* _Records shown_

(** * Thurin SDK: credential decryption, parsing and witness assembly

    A shallow embedding of the TypeScript sources
    [sdk/src/credential/hpke.ts], [sdk/src/credential/parse.ts],
    [sdk/src/prover/prover.ts] and [sdk/src/contract/index.ts]. The HPKE
    module is the one that [credential/request.ts] imports as [./hpke.js];
    in the source tree its text follows the contract index in
    [sdk/src/contract/index.ts], and line numbers of HPKE functions refer
    to that file.

    Conventions of the embedding.
    - A [Uint8Array] is a [list byte]; its [length] is the list length.
    - A JavaScript string is the Rocq [string] of its UTF-8 code units, so
      that [TextEncoder.encode] is the list of its characters as bytes.
    - [async] functions are sequential computations in the [result] monad;
      a rejected promise and a thrown exception are both [Throw].
    - Where the source passes a decoded value at the declared type
      [Uint8Array] or [string] (an [as] cast, or an untyped value handed to
      a typed parameter), the embedding checks the kind of the value at
      that point ([as_Uint8Array], [as_string]) and throws a [TypeError]
      for another kind, where the running code would go on with an
      ill-typed value. The properties below are stated for values of the
      declared types or hold on either reading.
    - Library and platform functions whose code is not part of the
      repository (cborg, WebCrypto, Barretenberg) are fields of the
      interfaces [Cborg], [WebCrypto] and [Barretenberg]. *)

From Stdlib Require Import ZArith NArith Lia List String Ascii.
From Stdlib.Strings Require Import Byte.
From stdpp Require Import base list strings gmap pretty.
Import ListNotations.

Abbreviation Uint8Array := (list byte).
Lemma In_pushString_old (x : string) (v : option string) (parts : list string) :
  In x parts -> In x (pushString v parts).
Proof.
  intros H. unfold pushString. destruct v as [u|]; [|exact H].
  destruct (truthy u); [|exact H]. apply in_or_app. now left.
Qed.

Lemma In_pushCaptured_new (p : Captured) (parts : list string) :
  normalizePart p <> "" -> In (normalizePart p) (pushCaptured (Some p) parts).
Proof.
  intros H. unfold pushCaptured.
  assert (Ht : truthyCaptured (Some p) = true).
  { destruct p as [v|chunks]; [|reflexivity]. simpl. now apply truthy_true. }
  rewrite Ht. apply in_or_app. right. now left.
Qed.

Lemma In_pushString_new (v : string) (parts : list string) :
  v <> "" -> In v (pushString (Some v) parts).
Proof.
  intros H. unfold pushString. apply truthy_true in H. rewrite H.
  apply in_or_app. right. now left.
Qed.

Lemma includes_nonempty (p x : string) :
  p <> "" -> includes p (toLowerCase x) = true -> x <> "".
Proof.
  intros Hp H E. subst x. destruct p; [congruence | discriminate H].
Qed.

(** X3.  The no-crontab phrase is looked for in everything a failure
    carries: when the captured error stream, the captured output, the
    message or the problem code holds it (in any case of its letters), the
    text [errorText] builds holds it, and the read path does not take the
    generic branch. *)
Theorem errorText_finds_phrase_in_any_field (err : Failure) (v : string) :
  (exists p, stderr err = Some p /\ normalizePart p = v) \/
  (exists p, stdout err = Some p /\ normalizePart p = v) \/
  message err = Some v \/
  problem err = Some v ->
  includes "no crontab for" (toLowerCase v) = true ->
  includes "no crontab for" (toLowerCase (errorText err)) = true /\
  loadFailureKind err <> Generic.
Proof.
  intros Hfield Hv.
  assert (Hne : v <> "") by (apply (includes_nonempty "no crontab for"); [discriminate | exact Hv]).
  assert (Hin : In v (pushString (problem err) (pushString (message err)
                   (pushCaptured (stdout err) (pushCaptured (stderr err) []))))).
  { destruct Hfield as [(p & Hp & E)|[(p & Hp & E)|[Hm|Hp]]].
    - apply In_pushString_old, In_pushString_old, In_pushCaptured_old.
      rewrite Hp, <- E. apply In_pushCaptured_new. now rewrite E.
    - apply In_pushString_old, In_pushString_old.
      rewrite Hp, <- E. apply In_pushCaptured_new. now rewrite E.
    - apply In_pushString_old. rewrite Hm. now apply In_pushString_new.
    - rewrite Hp. now apply In_pushString_new. }
  assert (Htext : includes "no crontab for" (toLowerCase (errorText err)) = true).
  { unfold errorText. cbv zeta. now apply (includes_join _ _ v). }
  split; [exact Htext|].
  unfold loadFailureKind. rewrite Htext. destruct (isAccessDenied err); discriminate.
Qed.
(** * Rave: room registry, room state machine and playback synchronisation

    A shallow embedding of the socket handlers of [src/client.js] (the
    sync-play client callback, lines 6-9, and the server's connection
    handlers, lines 105-289), followed by the properties of the room state
    machine that the specification states about them.

    Conventions of the embedding:
    - the registry [rooms] (a JS [Map] from room code to room object) is a
      [gmap string Room];
    - [socket.rooms] (a JS [Set], iterated in insertion order) is a list of
      room names without repetition, extended by [socket_join];
    - a handler is a function from the socket it runs on, the request
      payload and the registry to an [Outcome]: the socket after the call,
      the registry after the call and the events emitted, in order;
    - [Date.now()] and the successive results of [generateRoomCode()] are
      inputs of the handlers;
    - the JS numbers that carry playback positions are kept abstract (class
      [JsNumber]): the server only stores and forwards them, the client
      combines them with [-], [/] and [+], which stay uninterpreted;
    - [currentIndex] only ever holds an integer or [NaN]; it is a [JsInt]. *)

From Stdlib Require Import ZArith.
From Stdlib Require QArith.
From stdpp Require Import base strings list gmap.

Local Open Scope Z_scope.

(** ** JavaScript values used by the handlers *)

(** Playback positions: IEEE doubles in the source, abstract here. *)
Class JsNumber (num : Type) := {
  num_of_Z : Z → num;
  num_add : num → num → num;
  num_sub : num → num → num;
  num_div : num → num → num
}.

(** [room.currentIndex]: an integer, or [NaN] once a remainder by zero has
    been taken. *)
Inductive JsInt :=
| Idx (i : Z)
| NaN.
(** C10 at a request without credential. *)
Lemma rejected_credential_effects_witness :
  (exists w, (Scenario.serve Scenario.world0 Scenario.anonymousRequest Scenario.t0 0).2 = Done w
             /\ StatusCode w = StatusUnauthorized) /\
  server (Scenario.serve Scenario.world0 Scenario.anonymousRequest Scenario.t0 0).1
  = server Scenario.world0.
Proof.
  pose proof (rejected_credential_effects (E := Sample.env) Scenario.world0
                Scenario.anonymousRequest Scenario.t0 0) as H.
  cbv zeta in H. destruct H as (Hw & Hs & _).
  - discriminate.
  - left. vm_compute. reflexivity.
  - vm_compute. reflexivity.
  - split; [exact Hw | exact Hs].
Defined.

(** C9 at the payload without salt. *)
Lemma salt_assertion_panics_witness :
  exists reason,
    Scenario.verify Scenario.world0 (Some Scenario.apiKey)
      (Scenario.verifyRequest Scenario.noSaltPayload) Scenario.t0 newWriter
    = (Scenario.world0, Panic reason).
Proof.
  unshelve eapply (salt_assertion_panics (E := Sample.env) Scenario.world0 Scenario.apiKey
           (Scenario.verifyRequest Scenario.noSaltPayload) Scenario.t0 newWriter
           Scenario.noSaltPayload _ "c0ffee" _); try (vm_compute; reflexivity).
Defined.

(** C8 at the default base complexity. *)
Lemma adjusted_complexity_at_25_witness :
  (getAdjustedComplexity (Scenario.busyServer 50000) Scenario.ip (Scenario.t0 + Minute)).1
  = 60000.
Proof.
  pose proof (adjusted_complexity_at_25 (Scenario.busyServer 50000) Scenario.ip
                (Scenario.t0 + Minute)) as H.
  cbv zeta in H. destruct H as (_ & _ & _ & H & _).
  - vm_compute. reflexivity.
  - intros lastTime Hlast. vm_compute in Hlast. injection Hlast as <-.
    vm_compute. discriminate.
  - split; vm_compute; reflexivity.
  - exact (H eq_refl).
Defined.

(** C8, as stated, fails: with base complexity 50001 and a count of 25 the
    adjusted complexity is 60001, which is not 50001 * 1.2 = 60001.2. *)
Lemma adjusted_complexity_is_truncated :
  (getAdjustedComplexity (Scenario.busyServer 50001) Scenario.ip (Scenario.t0 + Minute)).1
  = 60001 /\
  5 * (getAdjustedComplexity (Scenario.busyServer 50001) Scenario.ip (Scenario.t0 + Minute)).1
  <> 6 * Complexity (config (Scenario.busyServer 50001)).
Proof.
  assert (H : (getAdjustedComplexity (Scenario.busyServer 50001) Scenario.ip
                 (Scenario.t0 + Minute)).1 = 60001) by (vm_compute; reflexivity).
  split; [exact H|]. rewrite H. vm_compute. discriminate.
Qed.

* _Try it_
Retype exactly the lines of the data above that fall between the line with "From Stdlib Require Import ZArith." and the line with "(** C10 at a request without credential. *)", inclusive, and add nothing.

* _Reply to the task_
From Stdlib Require Import ZArith.
From Stdlib Require QArith.
From stdpp Require Import base strings list gmap.

Local Open Scope Z_scope.

(** ** JavaScript values used by the handlers *)

(** Playback positions: IEEE doubles in the source, abstract here. *)
Class JsNumber (num : Type) := {
  num_of_Z : Z → num;
  num_add : num → num → num;
  num_sub : num → num → num;
  num_div : num → num → num
}.

(** [room.currentIndex]: an integer, or [NaN] once a remainder by zero has
    been taken. *)
Inductive JsInt :=
| Idx (i : Z)
| NaN.
(** C10 at a request without credential. *)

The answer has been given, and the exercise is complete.